## WHAT YOU HAVE TO DO:
Please copy each line of the records below that holds the word "thanks".

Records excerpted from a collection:
(** The extent of a node vector whose widths are not negative. *)
Lemma nodes_min_max (hi : list R) (o : R) :
  Forall (fun w => 0 <= w) hi ->
  Arr.min (nodes_of hi o) = Ok o /\
  Arr.max (nodes_of hi o) = Ok (o + Arr.sum hi).
Proof.
  intros Hpos.
  destruct (nodes_first_last hi o) as [I0 I1].
  destruct (@min_some (nodes_of hi o)) as [lo Elo];
    [rewrite nodes_of_length; lia|].
  destruct (@max_some (nodes_of hi o)) as [hi' Ehi];
    [rewrite nodes_of_length; lia|].
  destruct (min_least _ Elo) as [Inlo Hlo].
  destruct (max_greatest _ Ehi) as [Inhi Hhi].
  destruct (in_nodes Inlo) as [k1 [_ E1]].
  destruct (in_nodes Inhi) as [k2 [_ E2]].
  pose proof (sum_firstn_bounds k1 Hpos).
  pose proof (sum_firstn_bounds k2 Hpos).
  pose proof (Hlo _ I0). pose proof (Hhi _ I1).
  rewrite Elo, Ehi. split; f_equal; lra.
Qed.

Lemma within_nodes (hi : list R) (o x tol : R) :
  Forall (fun w => 0 <= w) hi ->
  Arr.min hi = Ok tol ->
  (within (nodes_of hi o) x
   <-> o - tol * 1e-10 <= x <= o + Arr.sum hi + tol * 1e-10).
Proof.
  intros Hpos Htol. destruct (nodes_min_max o Hpos) as [Emin Emax].
  unfold within. rewrite diff_nodes, Emin, Emax, Htol. split.
  - intros [lo [hi' [dmin [E1 [E2 [E3 Hb]]]]]].
    injection E1 as <-. injection E2 as <-. injection E3 as <-. exact Hb.
  - intros Hb. exists o, (o + Arr.sum hi), tol. repeat split; try reflexivity;
      apply Hb.
Qed.

Lemma dim_h (m : mesh) : dim m = List.length (h m).
Proof. unfold dim, BaseMesh.dim, shape. apply length_map. Qed.
(** C6, as the code has it.  [execute_query] never raises: it returns rows
    from every state, in both agents alike, and the engine either fails in
    one of the listed ways or succeeds.  When the engine fails, the rows are
    the one row [{"error": message}], where the message is the text of the
    exception as it is: nothing makes it non-empty.  When the engine
    succeeds, the rows are the fetched tuples, each as the dict of the
    column names paired with the values of the tuple: a name holds the
    value of the last column of that name; for a tuple as long as the
    columns the keys are the column names, each once at its first place;
    and for distinct column names the items are the columns paired with the
    values in the order of the columns, so the name of the i-th column
    holds the i-th value. *)
Theorem execute_query_never_raises (query : Value) (s : State World) :
  (exists rows s',
      DatabaseQueryAgent_execute_query World conn_execute query s = (Ok rows, s'))
  /\ SimplifiedDBAgent_execute_query World conn_execute query s
     = DatabaseQueryAgent_execute_query World conn_execute query s
  /\ ((exists e w', engine_failure World conn_execute query (world s) e w')
      \/ (exists rows columns w',
             engine_success World conn_execute query (world s) rows columns w'))
  /\ (forall e w',
        engine_failure World conn_execute query (world s) e w' ->
        exists t,
          DatabaseQueryAgent_execute_query World conn_execute query s
          = (Ok [[("error", VStr e)]], mkState w' t))
  /\ (forall rows columns w',
        engine_success World conn_execute query (world s) rows columns w' ->
        (exists t,
            DatabaseQueryAgent_execute_query World conn_execute query s
            = (Ok (map (fun row => row_dict (combine columns row)) rows), mkState w' t))
        /\ forall row,
             (forall k, row_get (row_dict (combine columns row)) k
                        = row_get (rev (combine columns row)) k)
             /\ (length row = length columns ->
                 map fst (row_dict (combine columns row)) = first_occurrences columns)
             /\ (NoDup columns ->
                 row_dict (combine columns row) = combine columns row)
             /\ (NoDup columns -> length row = length columns ->
                 map fst (row_dict (combine columns row)) = columns)
             /\ (NoDup columns ->
                 forall i k, nth_error columns i = Some k ->
                   row_get (row_dict (combine columns row)) k = nth_error row i)).
Proof.
  split; [apply execute_query_returns|].
  split; [apply agents_execute_query_same|].
  split; [apply engine_outcome|].
  split; [intros e w' Hfail; now apply execute_query_failure|].
  intros rows columns w' Hok. split; [now apply execute_query_success|].
  intros row.
  split; [intros k; apply row_get_dict|].
  split.
  { intros Hlen. rewrite row_dict_keys. f_equal. now apply (zip_keys columns row). }
  split.
  { intros Hnodup. apply row_dict_distinct. now apply (zip_keys_NoDup columns row). }
  split; [apply row_dict_keys_distinct|].
  intros Hnodup i k Hk.
  rewrite row_dict_distinct by now apply (zip_keys_NoDup columns row).
  now apply (row_get_zip columns row).
Qed.

End Executor.

Lemma execute_query_never_raises_witness :
  fst (DatabaseQueryAgent_execute_query unit toy_engine (VStr "SELEC 1") (mkState tt []))
  = Ok [[("error", VStr "Parser Error: syntax error")]]
  /\ fst (DatabaseQueryAgent_execute_query unit toy_engine
            (VStr "SELECT department, amount FROM budgets") (mkState tt []))
     = Ok [[("department", VStr "Engineering"); ("amount", VInt 100)];
           [("department", VStr "Marketing"); ("amount", VInt 50)]].
Proof.
  split.
  - destruct (execute_query_never_raises unit toy_engine (VStr "SELEC 1") (mkState tt []))
      as (_ & _ & _ & Hfail & _).
    destruct (Hfail "Parser Error: syntax error" tt) as (t & Hrun).
    + now apply failure_execute.
    + now rewrite Hrun.
  - destruct (execute_query_never_raises unit toy_engine
                (VStr "SELECT department, amount FROM budgets") (mkState tt []))
      as (_ & _ & _ & _ & Hok).
    destruct (Hok [[VStr "Engineering"; VInt 100]; [VStr "Marketing"; VInt 50]]
                ["department"; "amount"] tt) as ((t & Hrun) & _).
    + exact (success unit toy_engine (VStr "SELECT department, amount FROM budgets") tt
               toy_cursor toy_cursor
               [[VStr "Engineering"; VInt 100]; [VStr "Marketing"; VInt 50]]
               [("department", "VARCHAR"); ("amount", "INTEGER")] tt tt
               eq_refl eq_refl eq_refl eq_refl).
    + now rewrite Hrun.
Defined.

(** C6, as the claim states it, does not hold: the message of the error row
    is the text of the exception, and an exception without a text gives the
    row [{"error": ""}]. *)
Lemma execute_query_error_message_may_be_empty :
  ~ (forall (World : Type) (conn_execute : Value -> World -> result Cursor.t * World)
       (query : Value) (s : State World) (e : string) (w' : World),
        engine_failure World conn_execute query (world s) e w' ->
        exists message s',
          DatabaseQueryAgent_execute_query World conn_execute query s
          = (Ok [[("error", VStr message)]], s')
          /\ message <> "").
Proof.
  intros Hclaim.
  destruct (Hclaim unit silent_engine (VStr "SELEC 1") (mkState tt []) "" tt)
    as (message & s' & Hrun & Hmessage).
  - now apply failure_execute.
  - vm_compute in Hrun. injection Hrun as <- _. now apply Hmessage.
Qed.

(** ** The orchestration loops *)

Section Orchestrator.

Variable World : Type.
Variable create : Request.t -> World -> ChatMessage.t * World.
Variable conn_execute : Value -> World -> result Cursor.t * World.
Variable deployment_name : option string.
Variable schema : Schema.
Lemma tf_stack_last2_fmap {S T C} (g : C → S → T) (t : list (list S))
    (colors : list C) :
  colors ≠ [] →
  tf_stack_last2 ((λ c, map2 (g c) t) <$> colors)
  = Some (map2 (λ px, (λ c, g c px) <$> colors) t).
Proof. destruct colors; [done|]. intros _. apply tf_stack_last2_fmap_cons. Qed.

Lemma uint8_constant_rgb color : is_rgb color → uint8_constant color = color.
Proof.
  intros [_ Hrange]. unfold uint8_constant.
  rewrite <-(list_fmap_id color) at 2. apply fmap_ext_Forall.
  eapply Forall_impl; [exact Hrange|]. intros x Hx. cbv beta in *.
  unfold id. apply Z.mod_small. lia.
Qed.

Lemma colors_to_dimensions_one_hot H W (image_tensor : image Z) colors :
  has_shape3 H W 3 image_tensor → colors ≠ [] → Forall is_rgb colors →
  colors_to_dimensions image_tensor colors
  = Some (map2 (one_hot colors) image_tensor).
Proof.
  intros Hshape Hne Hrgb. unfold colors_to_dimensions.
  rewrite (mapM_ext_Some _
    (λ color, map2 (λ px, if bool_decide (px = color)
                          then Finite 1 else Finite 0)
                   image_tensor)).
  - simpl. by apply tf_stack_last2_fmap.
  - eapply Forall_impl; [exact Hrgb|]. intros color Hcolor.
    pose proof Hcolor as [Hlen _].
    pose proof (has_shape3_pixels _ _ _ _ Hshape) as Hpx.
    unfold tf_equal3. rewrite (uint8_constant_rgb color Hcolor).
    rewrite (mapM2_ext_Some _ (λ px, zip_with Z.eqb px color)); last first.
    { eapply Forall_impl; [exact Hpx|]. intros row Hrow.
      eapply Forall_impl; [exact Hrow|]. intros px Hpxlen.
      unfold broadcast_last. by rewrite Hpxlen, Hlen. }
    simpl. f_equal. unfold reduce_all3. rewrite map2_map2.
    rewrite (tf_where2_fill H W); [|by eapply has_shape2_map2].
    rewrite map2_map2. apply map2_ext_Forall.
    eapply Forall_impl; [exact Hpx|]. intros row Hrow.
    eapply Forall_impl; [exact Hrow|]. intros px Hpxlen.
    cbv beta. rewrite forallb_eqb; [done|congruence].
Qed.

(** C2, as stated, fails for the empty colour sequence: there is no output
    of shape (H, W, 0), the stacking of no tensors is an error. *)
Lemma colors_to_dimensions_no_colors :
  ¬ (∃ out, colors_to_dimensions [[[0; 0; 0]]] [] = Some out ∧
            has_shape3 1 1 0 out).
Proof. intros (out & Hout & _). discriminate Hout. Qed.

(** C2 (amended): for an image of shape (H, W, 3) and a non-empty sequence
    of RGB triples, [colors_to_dimensions] has shape (H, W, len(colors));
    channel [c] of a pixel is 1.0 when the pixel equals [colors[c]] and 0.0
    otherwise; a pixel matching no colour is 0.0 in every channel. *)
Theorem colors_to_dimensions_masks H W (image_tensor : image Z)
    (colors : list (list Z)) :
  has_shape3 H W 3 image_tensor → colors ≠ [] → Forall is_rgb colors →
  ∃ out,
    colors_to_dimensions image_tensor colors = Some out ∧
    has_shape3 H W (length colors) out ∧
    (∀ h w c px color,
       at3 image_tensor h w = Some px → colors !! c = Some color →
       at3 out h w ≫= (.!! c)
       = Some (if decide (px = color) then Finite 1 else Finite 0)) ∧
    (∀ h w px,
       at3 image_tensor h w = Some px → px ∉ colors →
       at3 out h w = Some (replicate (length colors) (Finite 0))).
Proof.
  intros Hshape Hne Hrgb. exists (map2 (one_hot colors) image_tensor).
  split; [by eapply colors_to_dimensions_one_hot|].
  split; [eapply has_shape3_map2; [exact Hshape|]|split].
  - intros px _. unfold one_hot. by rewrite length_fmap.
  - intros h w c px color Hpx Hcolor. unfold at3 in *.
    rewrite at3_map2, Hpx. simpl. unfold one_hot.
    rewrite list_lookup_fmap, Hcolor. simpl. f_equal.
    unfold bool_decide. by destruct (decide_rel _ _ _); case_decide.
  - intros h w px Hpx Hnotin. unfold at3 in *.
    rewrite at3_map2, Hpx. simpl. f_equal. unfold one_hot.
    apply fmap_constant; [done|]. apply Forall_forall.
    intros color Hin. rewrite bool_decide_eq_false_2; [done|].
    by intros ->.
Qed.

Lemma colors_to_dimensions_masks_example :
  ∃ out,
    colors_to_dimensions [[[255; 0; 0]; [1; 2; 3]]] [[255; 0; 0]; [0; 255; 0]]
      = Some out ∧
    has_shape3 1 2 2 out ∧
    at3 out 0 0 = Some [Finite 1; Finite 0] ∧
    at3 out 0 1 = Some [Finite 0; Finite 0].
Proof.
  destruct (colors_to_dimensions_masks 1 2
    [[[255; 0; 0]; [1; 2; 3]]] [[255; 0; 0]; [0; 255; 0]])
    as (out & Hout & Hshape & _);
    [ repeat (split || constructor) | discriminate
    | repeat (split || constructor); lia | ].
  exists out. split; [exact Hout|]. split; [exact Hshape|].
  injection Hout as <-. split; reflexivity.
Defined.

(** ** Summary images *)

Lemma string_app_cons c (s t : string) : String c s ++ t = String c (s ++ t).
Proof. reflexivity. Qed.

Lemma string_app_nil (s : string) : EmptyString ++ s = s.
Proof. reflexivity. Qed.

Lemma pretty_N_go_digits x s : digits s → digits (pretty_N_go x s).
Proof.
  revert s. induction (N.lt_wf_0 x) as [x _ IH]. intros s Hs.
  assert (x = 0 ∨ 0 < x)%N as [->|Hpos] by lia.
  - by rewrite pretty_N_go_0.
  - rewrite pretty_N_go_step by done. apply IH.
    { by apply N.div_lt. }
    split; [|done]. unfold pretty_N_char.
    repeat case_match; vm_compute; split; lia.
Qed.

Lemma pretty_nat_digits (i : nat) : digits (pretty i).
Proof.
  unfold pretty, pretty_nat, pretty, pretty_N.
  destruct (decide _); [split; [vm_compute; split; lia|done]|].
  by apply pretty_N_go_digits.
Qed.








Lemma foldl_None {A B} (f : option A → B → option A) l :
  (∀ b, f None b = None) → foldl f None l = None.
Proof. intros Hf. induction l as [|b l IH]; [done|]. simpl. by rewrite Hf. Qed.

Lemma add_dimension_images_inv prefix tensors batch_images labels out :
  add_dimension_images prefix tensors batch_images labels = Some out →
  out = with_dimensions prefix tensors batch_images labels.
Proof.
  unfold add_dimension_images, with_dimensions.
  generalize (enumerate (zip batch_images labels)). intros l. revert tensors.
  induction l as [|[i [image label]] l IH]; intros tensors; [by intros [= <-]|].
  cbn [foldl mbind option_bind]. unfold add_simple_summary_image, name_scope.
  destruct (valid_scope_name _); cbn [mbind option_bind]; [apply IH|].
  rewrite foldl_None; [done|]. by intros [? [? ?]].
Qed.

Lemma with_dimensions_frame prefix tensors batch_images labels :
  let out := with_dimensions prefix tensors batch_images labels in
  pred out = pred tensors ∧
  separate_channel_annotation_tensor out
    = separate_channel_annotation_tensor tensors ∧
  summaries out = summaries tensors ∧
  ∀ name, (∀ i l, name ≠ prefix ++ label_suffix i l) →
          image_tensors out !! name = image_tensors tensors !! name.
Proof.
  unfold with_dimensions.
  generalize (enumerate (zip batch_images labels)). intros l. revert tensors.
  induction l as [|[i [img label]] l IH]; intros tensors; [done|].
  cbn [foldl]. destruct (IH (add_summary_image tensors
    (prefix ++ label_suffix i label) (convert_image (Float32 img))))
    as (-> & -> & -> & Hnames).
  repeat split; try done.
  intros name Hname. rewrite (Hnames name Hname). simpl.
  apply lookup_insert_ne. intros Heq. exact (Hname _ _ (eq_sym Heq)).
Qed.

Lemma Forall3_map3 {S T} (P : T → Prop) (f : S → T) (t : image S) :
  Forall3 (λ x, P (f x)) t → Forall3 P (map3 f t).
Proof.
  intros Ht. unfold Forall3, map3, map2.
  apply Forall_fmap. eapply Forall_impl; [exact Ht|]. intros img Himg.
  apply Forall_fmap. eapply Forall_impl; [exact Himg|]. intros row Hrow.
  by apply Forall_fmap.
Qed.

Lemma Forall3_True {T} (t : image T) : Forall3 (λ _, True) t.
Proof.
  apply Forall_forall. intros img _. apply Forall_forall. intros row _.
  by apply Forall_forall.
Qed.

Lemma mapM_imap_Some {A B C} (f : C → option B) (h : nat → A → C)
    (g : nat → A → B) (l : list A) :
  (∀ i x, l !! i = Some x → f (h i x) = Some (g i x)) →
  mapM f (imap h l) = Some (imap g l).
Proof.
  revert h g. induction l as [|x l IH]; intros h g Hfg; [done|].
  cbn [imap mapM]. rewrite (Hfg 0%nat x eq_refl).
  cbn [mbind option_bind]. rewrite (IH (h ∘ S) (g ∘ S)); [done|].
  intros i y Hy. apply (Hfg (S i) y Hy).
Qed.

Lemma div_255_uint8 x :
  0 ≤ x ≤ 255 → div_255 x = Return (round_float64 (inject_Z x / 255)).
Proof.
  intros Hx. unfold div_255, int_to_float. cbv zeta.
  assert ((Z.abs x <? 2 ^ 53) = true) as ->; [|reflexivity].
  apply Z.ltb_lt. rewrite Z.abs_eq by lia.
  apply (Z.le_lt_trans _ 255); [lia|reflexivity].
Qed.

Lemma color_weights_rgb color :
  is_rgb color → color_weights color = Some (component_weight <$> color).
Proof.
  intros [_ Hrange]. unfold color_weights. apply mapM_ext_Some.
  eapply Forall_impl; [exact Hrange|]. intros x Hx. cbv beta in *.
  by rewrite div_255_uint8.
Qed.
(** X5. [ReplyToComment] leaves the store as it was and replies [Comment or
    Post not found.] whenever no stored post has both the requested ID and
    at least [cid] comments with [cid ≥ 1]: so for an ID no post has, and
    for every index below 1.  This holds for every user id, registered or
    not: the user is only looked up once a post and a comment are found. *)
Theorem ReplyToComment_not_found
    (ord : list string) (state : EngineActor) (pid cid uid : Z) (content : string) :
  ((∀ sr k post, post_at state sr k = Some post → ¬ reply_target pid cid post) →
   Receive ord state (ReplyToComment pid cid uid content) = Replied state no_comment_reply)
  ∧ ((∀ sr k post, post_at state sr k = Some post → Post_ID post ≠ pid) →
     Receive ord state (ReplyToComment pid cid uid content)
     = Replied state no_comment_reply)
  ∧ (cid < 1 →
     Receive ord state (ReplyToComment pid cid uid content)
     = Replied state no_comment_reply).
Proof.
  assert ((∀ sr k post, post_at state sr k = Some post → ¬ reply_target pid cid post) →
          Receive ord state (ReplyToComment pid cid uid content)
          = Replied state no_comment_reply) as Hgen.
  { intros Hno. cbn [Receive]. rewrite range_subreddits_Miss; [done|].
    intros sr subreddit _ Hsr. apply reply_posts_Miss. apply Forall_lookup.
    intros k post Hk. apply (Hno sr k). apply post_at_Some. eauto. }
  split_and!; [done|..].
  - intros Hno. apply Hgen. intros sr k post Hpost [Hid _]. by apply (Hno sr k post).
  - intros Hcid. apply Hgen. intros sr k post _ [_ Hr]. lia.
Qed.

Lemma ReplyToComment_not_found_witness :
  Receive ["golang"] with_comment (ReplyToComment 1 0 3 "thanks")
  = Replied with_comment no_comment_reply.
Proof.
  destruct (ReplyToComment_not_found ["golang"] with_comment 1 0 3 "thanks")
    as (_ & _ & Hlow).
  apply Hlow. reflexivity.
Defined.

(** ** Which requests are answered *)

Lemma reply_posts_registered us pid cid uid content posts user :
  us !! uid = Some user → reply_posts us pid cid uid content posts ≠ Fault.
Proof.
  intros Hu. induction posts as [|p posts IH]; [done|]. cbn [reply_posts].
  destruct (bool_decide _ && _ && _); [by rewrite Hu|].
  by destruct (reply_posts us pid cid uid content posts).
Qed.

(** X6. [ReplyToComment] by an id that is not registered is the only
    request that can end in a panic: every other request, and
    [ReplyToComment] by a registered user, sends a reply, in every store
    and for every visiting order. *)
Theorem Receive_replies (ord : list string) (state : EngineActor) (msg : Msg) :
  (∀ pid cid uid content,
     msg = ReplyToComment pid cid uid content → is_Some (users state !! uid)) →
  ∃ state' reply, Receive ord state msg = Replied state' reply.
Proof.
  intros Hreg. destruct msg; cbn [Receive]; repeat case_match; eauto.
  - by apply range_subreddits_no_Fault in H; [|apply comment_posts_no_Fault].
  - by destruct (Hreg _ _ _ _ eq_refl) as [user Hu]; simplify_eq.
  - destruct (Hreg _ _ _ _ eq_refl) as [user Hu].
    apply range_subreddits_no_Fault in H; [done|].
    intros ps. by eapply reply_posts_registered.
Qed.

Lemma Receive_replies_witness :
  ∃ state' reply,
    Receive ["golang"] with_comment (ReplyToComment 1 5 2 "thanks") = Replied state' reply.
Proof.
  apply Receive_replies. intros pid cid uid content [= _ _ <- _]. by eexists.
Defined.

(** ** Lookups that fail *)

(** X7. A request that names a community or a user the store does not have
    changes nothing: [LeaveSubreddit] on a missing community replies
    [Subreddit '<name>' does not exist.], and [SendMessage],
    [ReplyToMessage] and [ViewInbox] on an unregistered receiver or user
    reply [User with ID <id> does not exist.]; no message is kept for a
    receiver that registers later. *)
Theorem missing_key_leaves_store (ord : list string) (state : EngineActor) :
  (∀ uid sr, subreddits state !! sr = None →
     Receive ord state (LeaveSubreddit uid sr) = Replied state (no_subreddit_reply sr))
  ∧ (∀ sid rid content, users state !! rid = None →
       Receive ord state (SendMessage sid rid content) = Replied state (no_user_reply rid)
       ∧ Receive ord state (ReplyToMessage sid rid content)
         = Replied state (no_user_reply rid))
  ∧ (∀ uid, users state !! uid = None →
       Receive ord state (ViewInbox uid) = Replied state (no_user_reply uid)).
Proof.
  split_and!.
  - intros uid sr Hsr. cbn [Receive]. by rewrite Hsr.
  - intros sid rid content Hu. cbn [Receive]. by rewrite Hu.
  - intros uid Hu. cbn [Receive]. by rewrite Hu.
Qed.
(** BTC's status file cannot be removed (a permission error): only the
    time stamp is deleted. *)
Lemma clear_training_data_removes_matches_witness :
  literal_dir (coin_cwd (hub0 fs_stopped) "BTC") = true /\
  fst (_clear_training_data (String.eqb "/n/trainer_status.json") "btc" (hub0 fs_stopped)) = 1%nat /\
  dict_get (files (fsys (snd (_clear_training_data (String.eqb "/n/trainer_status.json") "btc" (hub0 fs_stopped)))))
    "/n/trainer_status.json" = Some (CStatus (Some "STOPPED")).
Proof.
  assert (L : literal_dir (coin_cwd (hub0 fs_stopped) (norm_coin "btc")) = true) by (vm_compute; reflexivity).
  assert (N : NoDup (map fst (files (fsys (hub0 fs_stopped))))).
  { simpl. repeat constructor; simpl; intros H; repeat (destruct H as [H|H]; [discriminate H|]); exact H. }
  destruct (clear_training_data_removes_matches (String.eqb "/n/trainer_status.json") "btc" (hub0 fs_stopped) L N)
    as [Fs [C _]].
  split; [exact L|split].
  - rewrite C. vm_compute. reflexivity.
  - rewrite Fs. vm_compute. reflexivity.
Defined.

Lemma clear_training_data_untrains_witness :
  _coin_is_trained (hub0 fs_stopped) "BTC" = true /\
  _coin_is_trained (snd (_clear_training_data (fun _ => false) "BTC" (hub0 fs_stopped))) "BTC" = false.
Proof.
  split; [vm_compute; reflexivity|].
  apply clear_training_data_untrains; [reflexivity|discriminate|vm_compute; reflexivity| |reflexivity|reflexivity].
  simpl. repeat constructor; simpl; intros H; repeat (destruct H as [H|H]; [discriminate H|]); exact H.
Defined.

Lemma start_neural_for_coin_success_witness :
  dict_get (neural_runners (hub0 fs0)) "BTC" = None /\
  exists h', start_neural_for_coin " btc" (hub0 fs0) = Ok h' /\
    exists h'', start_neural_for_coin " btc" h' = Raised "AttributeError" h''.
Proof.
  split; [reflexivity|].
  destruct (start_neural_for_coin_success " btc" (hub0 fs0)
              ltac:(discriminate) eq_refl eq_refl eq_refl) as [h' [E [_ [_ [h'' [E2 _]]]]]].
  exists h'. split; [exact E|]. exists h''. exact E2.
Defined.

(** After the fleet spawn of the session trace, the BTC runner is
    registered and a second [_start_neural_then_trader] raises. *)
Lemma start_neural_then_trader_registered_raises_witness :
  filter (_coin_is_trained (run fleet_spawn (hub0 fs0))) (coins (cfg (run fleet_spawn (hub0 fs0)))) = ["BTC"] /\
  dict_get (neural_runners (run fleet_spawn (hub0 fs0))) "BTC" <> None /\
  exists h', _start_neural_then_trader (run fleet_spawn (hub0 fs0)) = Raised "AttributeError" h' /\
    after_q h' = after_q (run fleet_spawn (hub0 fs0)).
Proof.
  assert (T : filter (_coin_is_trained (run fleet_spawn (hub0 fs0))) (coins (cfg (run fleet_spawn (hub0 fs0)))) = ["BTC"])
    by (vm_compute; reflexivity).
  assert (D : dict_get (neural_runners (run fleet_spawn (hub0 fs0))) "BTC" <> None)
    by (vm_compute; discriminate).
  split; [exact T|split; [exact D|]].
  destruct (start_neural_then_trader_registered_raises (run fleet_spawn (hub0 fs0)) "BTC" [] T
              ltac:(discriminate) D ltac:(vm_compute; reflexivity)) as [h' [E [_ [Q _]]]].
  exists h'. split; [exact E|exact Q].
Defined.

End ExtraWitnesses.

## TASK SOLUTION:
  Receive ["golang"] with_comment (ReplyToComment 1 0 3 "thanks")
  destruct (ReplyToComment_not_found ["golang"] with_comment 1 0 3 "thanks")
    Receive ["golang"] with_comment (ReplyToComment 1 5 2 "thanks") = Replied state' reply.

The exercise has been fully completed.